(* ===== verification/KernelTick.v ===== *)
(** * The interpreter: one [Tick]

    [apply_tick] of [bpmn-lite-kernel/src/lib.rs]: the selected fibre runs
    until it parks, ends or exhausts the verified step limit.  The mutable
    locals of the Rust loop are the fields of [TickState]; every instruction
    arm is a definition that either continues the loop or returns a finished
    transition. *)

From Stdlib Require Import Strings.Ascii.
From S2P Require Import Prelude RustStr Json Types Concurrency Platform Effects Transition Bindings KernelBase KernelScope.

Record TickState := mkTick {
  ts_fiber : Fiber;
  ts_instance : ProcessInstance;
  ts_changes : Changes;
  ts_ordinal : N;
  ts_race_arms : list V2RaceArm;
}.

(** What an instruction arm does to the loop. *)
Inductive StepOutcome :=
| Continue (ts : TickState)
| Return (t : Transition).

Definition on_fiber (g : Fiber -> Fiber) (ts : TickState) : TickState :=
  mkTick (g (ts_fiber ts)) (ts_instance ts) (ts_changes ts) (ts_ordinal ts) (ts_race_arms ts).
Definition on_instance (g : ProcessInstance -> ProcessInstance) (ts : TickState) : TickState :=
  mkTick (ts_fiber ts) (g (ts_instance ts)) (ts_changes ts) (ts_ordinal ts) (ts_race_arms ts).
Definition on_changes (g : Changes -> Changes) (ts : TickState) : TickState :=
  mkTick (ts_fiber ts) (ts_instance ts) (g (ts_changes ts)) (ts_ordinal ts) (ts_race_arms ts).
Definition set_race_arms (l : list V2RaceArm) (ts : TickState) : TickState :=
  mkTick (ts_fiber ts) (ts_instance ts) (ts_changes ts) (ts_ordinal ts) l.
(** [ordinal = ordinal.saturating_add(1)]. *)
Definition next_ordinal (ts : TickState) : TickState :=
  mkTick (ts_fiber ts) (ts_instance ts) (ts_changes ts) (sat_add u32_max (ts_ordinal ts) 1)
    (ts_race_arms ts).

(** Fall through to the next instruction. *)
Definition fall_through (ts : TickState) : StepOutcome := Continue (on_fiber advance_pc ts).

(** [changes.fibers_upsert.push(fiber); return Ok(changes.finish(instance))]. *)
Definition park (ts : TickState) : StepOutcome :=
  Return (finish (push_fiber (ts_fiber ts) (ts_changes ts)) (ts_instance ts)).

Work order: Search the listing for the word "instruction" and return each line that holds it.

Response box:
    locals of the Rust loop are the fields of [TickState]; every instruction
(** What an instruction arm does to the loop. *)
(** Fall through to the next instruction. *)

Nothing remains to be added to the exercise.